Development of Real-Time Magnetic Resonance Imaging of Mouse Hearts at 9.4 Tesla--Simulations and First Application.

A novel method for real-time magnetic resonance imaging for the assessment of cardiac function in mice at 9.4 T is proposed. The technique combines a highly undersampled radial gradient echo acquisition with an image reconstruction utilizing both parallel imaging and compressed sensing. Simulations on an in silico phantom were performed to determine the achievable acceleration factor and to optimize regularization parameters. Several parameters characterizing the quality of the reconstructed images (such as spatial and temporal image sharpness or compartment areas) were calculated for this purpose. Subsequently, double-gated segmented cine data as well as non-gated undersampled real-time data using only six projections per timeframe (temporal resolution  âˆ¼ 10 ms) were acquired in a mid-ventricular slice of four normal mouse hearts in vivo. The highly accelerated data sets were then subjected to the introduced reconstruction technique and results were validated against the fully sampled references.
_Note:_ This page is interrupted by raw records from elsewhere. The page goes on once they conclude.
(* ===== verification/Keys.v ===== *)
(** * The transitive cache-key walk ([testrange/graph/keys.py])

    [compute_cache_keys] visits the nodes in topological order and hands each
    node the keys of its content dependencies.  Hashing is the node's own
    business: the walk is stated for any [cache_key], which may raise. *)

From S2P Require Import Prelude Exceptions BuildGraph Kahn GraphSpec.
From stdpp Require Import options.

(** [Node.cache_key(ctx, dependency_keys)], the context being fixed. *)
Class NodeKey (V : Type) : Type := cache_key : V → gmap string string → res string.
#[export] Hint Mode NodeKey ! : typeclass_instances.

Section Walk.
Context `{Node V, !NodeKey V}.

(** [{dep.name: keys[dep.name] for dep in ...}] *)
Definition dependency_keys (keys : gmap string string) (deps : list V) : res (gmap string string) :=
  foldM (λ acc dep, k ← getitem keys (node_name dep); mret (<[node_name dep := k]> acc)) ∅ deps.

Definition key_step (g : BuildGraph V) (keys : gmap string string) (n : V) : res (gmap string string) :=
  cdeps ← content_dependencies_of g (node_name n);
  dk ← dependency_keys keys cdeps;
  k ← cache_key n dk;
  mret (<[node_name n := k]> keys).

Definition compute_cache_keys (g : BuildGraph V) : res (gmap string string) :=
  foldM (key_step g) ∅ (topological_order g).
End Walk.

(** ** Specification *)

(** The keys restricted to the content dependencies of [n]. *)
Definition content_keys (edges : list Edge) (keys : gmap string string) (n : string)
    : gmap string string :=
  filter (λ kv, kv.1 ∈ content_set edges n) keys.

Lemma content_keys_lookup edges keys n k v :
  content_keys edges keys n !! k = Some v ↔ keys !! k = Some v ∧ k ∈ content_set edges n.
Proof. unfold content_keys. by rewrite map_lookup_filter_Some. Qed.

Lemma elem_of_content_set edges n y :
  y ∈ content_set edges n ↔ edge_rel (content_edges edges) n y.
Proof.
  unfold content_set, edge_rel, content_edges. rewrite elem_of_list_to_set, list_elem_of_fmap.
  setoid_rewrite list_elem_of_filter. naive_solver.
Qed.

Section Theory.
Context `{Node V, !NodeKey V}.
Implicit Types (g : BuildGraph V) (nodes : list V).

Lemma dependency_keys_Ok (keys : gmap string string) (deps : list V) :
  (∀ d, d ∈ deps → is_Some (keys !! node_name d)) →
  ∃ dk, dependency_keys keys deps = Ok dk ∧
    ∀ k, dk !! k = if decide (k ∈ node_name <$> deps) then keys !! k else None.
Proof.
  unfold dependency_keys. induction deps as [|d deps IH] using rev_ind; intros Hall.
  - exists ∅. split; [done|]. intros k. rewrite lookup_empty. case_decide as Hd; [|done]. by apply not_elem_of_nil in Hd.
  - destruct IH as (dk & Hdk & Hk); [set_solver|].
    destruct (Hall d) as [v Hv]; [set_solver|].
    rewrite foldM_app, Hdk. cbn. assert (getitem keys (node_name d) = Ok v) as -> by by rewrite getitem_Ok.
    cbn. eexists. split; [done|]. intros k. rewrite fmap_app, lookup_insert.
    case_decide as Hd.
    + subst k. rewrite decide_True by (apply elem_of_app; right; apply list_elem_of_here). done.
    + rewrite Hk. case_decide as H1; case_decide as H2; try done; exfalso;
        rewrite elem_of_app in H2; cbn in H2; set_solver.
Qed.

Lemma content_dependencies_of_Ok name nodes edges g n :
  graph_ok g name nodes edges →
  ∃ ds, content_dependencies_of g n = Ok ds ∧ node_name <$> ds = sorted_set (content_set edges n).
Proof.
  intros Hg. unfold content_dependencies_of. rewrite (go_edges _ _ _ _ Hg).
  destruct (mapM_getitem _ (by_name g) (sorted_set (content_set edges n)) (go_names _ _ _ _ Hg))
    as (w & Hw & Hn & _).
  - intros y Hy. rewrite elem_of_sorted_set, elem_of_content_set in Hy.
    apply content_edge_rel in Hy as (e & He & <- & <-).
    by apply (gd_edges _ _ _ (go_decl _ _ _ _ Hg) e He).
  - by exists w.
Qed.

(** One step of the walk, once the content dependencies have keys. *)
Lemma key_step_eq name nodes edges g keys n :
  graph_ok g name nodes edges →
  (∀ y, y ∈ content_set edges (node_name n) → is_Some (keys !! y)) →
  key_step g keys n =
    (k ← cache_key n (content_keys edges keys (node_name n)); mret (<[node_name n := k]> keys)).
Proof.
  intros Hg Hall. unfold key_step.
  destruct (content_dependencies_of_Ok _ _ _ _ (node_name n) Hg) as (ds & -> & Hn).
  destruct (dependency_keys_Ok keys ds) as (dk & Hdk & Hk).
  { intros d Hd. apply Hall, elem_of_sorted_set. rewrite <-Hn. by apply list_elem_of_fmap_2. }
  cbn. rewrite Hdk. cbn. f_equal. f_equal. apply map_eq. intros k. rewrite Hk, Hn.
  apply option_eq. intros v. rewrite content_keys_lookup.
  case_decide as Hd; rewrite elem_of_sorted_set in Hd; naive_solver.
Qed.

(** The invariant of the walk after visiting [done]. *)
Definition keys_inv (edges : list Edge) (done : list V) (keys : gmap string string) : Prop :=
  dom keys = list_to_set (node_name <$> done) ∧
  ∀ n, n ∈ done → ∃ k, keys !! node_name n = Some k ∧
    cache_key n (content_keys edges keys (node_name n)) = Ok k.

(** Everything a node's content relation reaches was visited before it. *)
Lemma order_prefix_deps name nodes edges g l1 n l2 y :
  graph_ok g name nodes edges → topological_order g = l1 ++ n :: l2 →
  edge_rel edges (node_name n) y → y ∈ node_name <$> l1.
Proof.
  intros Hg Hord Hy. pose proof (go_waves _ _ _ _ Hg) as Hw.
  assert (node_name n ∈ concat (wave_names <$> waves g)) as (i & w & Hi & Hx)%elem_of_concat_lookup.
  { rewrite concat_wave_names. unfold topological_order in Hord. rewrite Hord, fmap_app. set_solver. }
  destruct (wo_level _ _ _ Hw i w _ _ Hi Hx Hy) as (j & w' & Hj & Hw' & Hyw).
  destruct (concat_before _ j i w' w _ _ Hj Hw' Hi Hyw Hx) as (a & b & c & Heq).
  pose proof (wo_nodup _ _ _ Hw) as Hnd. rewrite concat_wave_names in Heq, Hnd.
  unfold topological_order in Hord. rewrite Hord, fmap_app in Heq, Hnd. cbn in Heq, Hnd.
  replace (a ++ y :: b ++ node_name n :: c) with ((a ++ y :: b) ++ node_name n :: c) in Heq
    by (by rewrite <-app_assoc).
  apply NoDup_pivot in Heq as [-> _]; [set_solver|done].
Qed.

Lemma content_keys_insert edges keys n m k :
  m ∉ content_set edges n → keys !! m = None →
  content_keys edges (<[m := k]> keys) n = content_keys edges keys n.
Proof.
  intros Hm Hk. apply map_eq. intros y. apply option_eq. intros v.
  rewrite !content_keys_lookup, lookup_insert_Some. naive_solver.
Qed.

(** The walk maintains the invariant, and raises only what a node raises. *)
Lemma walk_step name nodes edges g l1 n l2 keys :
  graph_ok g name nodes edges → topological_order g = l1 ++ n :: l2 → keys_inv edges l1 keys →
  match cache_key n (content_keys edges keys (node_name n)) with
  | Raise e => key_step g keys n = Raise e
  | Ok k => key_step g keys n = Ok (<[node_name n := k]> keys) ∧
            keys_inv edges (l1 ++ [n]) (<[node_name n := k]> keys)
  end.
Proof.
  intros Hg Hord [Hdom Hinv].
  assert (∀ m y, m ∈ l1 ++ [n] → y ∈ content_set edges (node_name m) → y ∈ node_name <$> l1) as Hdeps.
  { intros m y Hm Hy%elem_of_content_set%content_edge_rel.
    apply elem_of_app in Hm as [(a & b & ->)%list_elem_of_split|Hm].
    - rewrite <-app_assoc in Hord. cbn in Hord.
      assert (y ∈ node_name <$> a); [by eapply order_prefix_deps|]. rewrite fmap_app. set_solver.
    - apply list_elem_of_singleton in Hm as ->. by eapply order_prefix_deps. }
  assert (NoDup (node_name <$> l1 ++ n :: l2)) as Hnd.
  { pose proof (wo_nodup _ _ _ (go_waves _ _ _ _ Hg)) as Hnd.
    rewrite concat_wave_names in Hnd. unfold topological_order in Hord. by rewrite Hord in Hnd. }
  assert (node_name n ∉ node_name <$> l1) as Hfresh.
  { rewrite fmap_app, NoDup_app in Hnd. destruct Hnd as (_ & Hd & _).
    intros Hx. apply (Hd _ Hx). cbn. set_solver. }
  assert (keys !! node_name n = None) as Hnone.
  { apply not_elem_of_dom. by rewrite Hdom, elem_of_list_to_set. }
  rewrite (key_step_eq _ _ _ _ keys n Hg).
  2:{ intros y Hy. apply elem_of_dom. rewrite Hdom, elem_of_list_to_set.
      eapply (Hdeps n); [set_solver|done]. }
  destruct (cache_key n _) as [k|e] eqn:Hk; cbn; [|done]. split; [done|]. split.
  - rewrite dom_insert_L, Hdom, fmap_app, list_to_set_app_L. cbn. set_solver.
  - intros m Hm. rewrite content_keys_insert; [|intros Hy; by apply Hfresh, (Hdeps m)|done].
    apply elem_of_app in Hm as [Hm|Hm].
    + destruct (Hinv m Hm) as (k' & Hk' & Hc). exists k'. split; [|done].
      rewrite lookup_insert_ne; [done|]. intros Heq. congruence.
    + apply list_elem_of_singleton in Hm as ->. exists k. by rewrite lookup_insert_eq.
Qed.

Lemma compute_cache_keys_inv name nodes edges g keys :
  graph_ok g name nodes edges → compute_cache_keys g = Ok keys →
  keys_inv edges (topological_order g) keys.
Proof.
  intros Hg. unfold compute_cache_keys. apply (foldM_inv (keys_inv edges)).
  - split; [set_solver|]. intros n Hn. set_solver.
  - intros l n rest k1 k2 Hl HI Hs. pose proof (walk_step _ _ _ _ _ _ _ _ Hg Hl HI) as Hw.
    destruct (cache_key n _); [|congruence]. destruct Hw as [Hw1 Hw2].
    rewrite Hs in Hw1. by injection Hw1 as ->.
Qed.

(** The walk gives every node a key, and that key is the node's own
    [cache_key] applied to the final keys of exactly its content
    dependencies: the keys are a solution of the transitive-key equations. *)
Theorem cache_keys_fixpoint name nodes edges g keys :
  new_build_graph name nodes edges = Ok g → compute_cache_keys g = Ok keys →
  dom keys = list_to_set (node_name <$> nodes) ∧
  ∀ n, n ∈ nodes → ∃ k, keys !! node_name n = Some k ∧
    cache_key n (content_keys edges keys (node_name n)) = Ok k.
Proof.
  intros Hg%new_build_graph_ok Hk. destruct (compute_cache_keys_inv _ _ _ _ _ Hg Hk) as [Hdom Hinv].
  pose proof (graph_waves_perm _ _ _ _ Hg) as Hp. fold (topological_order g) in Hp.
  split; [by rewrite Hdom, Hp|]. intros n Hn. apply Hinv. by rewrite Hp.
Qed.

(** A walk in which every visited node hashes returns, and carries any
    further invariant [P] to the end. *)
Lemma walk_total (P : list V → gmap string string → Prop) name nodes edges g :
  graph_ok g name nodes edges → P [] ∅ →
  (∀ l1 n l2 keys, topological_order g = l1 ++ n :: l2 → keys_inv edges l1 keys → P l1 keys →
     ∃ k, cache_key n (content_keys edges keys (node_name n)) = Ok k ∧
          P (l1 ++ [n]) (<[node_name n := k]> keys)) →
  ∃ keys, compute_cache_keys g = Ok keys ∧ keys_inv edges (topological_order g) keys ∧
    P (topological_order g) keys.
Proof.
  intros Hg H0 Hstep. unfold compute_cache_keys.
  cut (∀ todo done keys, topological_order g = done ++ todo → keys_inv edges done keys →
    P done keys → ∃ keys', foldM (key_step g) keys todo = Ok keys' ∧
      keys_inv edges (topological_order g) keys' ∧ P (topological_order g) keys').
  { intros Hgen. apply (Hgen _ []); [done|by split; set_solver|done]. }
  induction todo as [|n todo IH]; intros l keys Hl HI HP.
  - rewrite app_nil_r in Hl. subst l. by exists keys.
  - destruct (Hstep _ _ _ _ Hl HI HP) as (k & Hk & HP').
    pose proof (walk_step _ _ _ _ _ _ _ _ Hg Hl HI) as Hw. rewrite Hk in Hw.
    destruct Hw as [Hw HI']. cbn. rewrite Hw.
    apply (IH (l ++ [n])); [by rewrite <-app_assoc|done..].
Qed.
Functional parameters obtained from real-time and fully sampled data agreed well with a comparable accuracy for left-ventricular volumes and a slightly larger scatter for mass. This study introduces and validates a real-time cine-MRI technique, which significantly reduces scan time in preclinical cardiac functional imaging and has the potential to investigate mouse models with abnormal heart rhythm.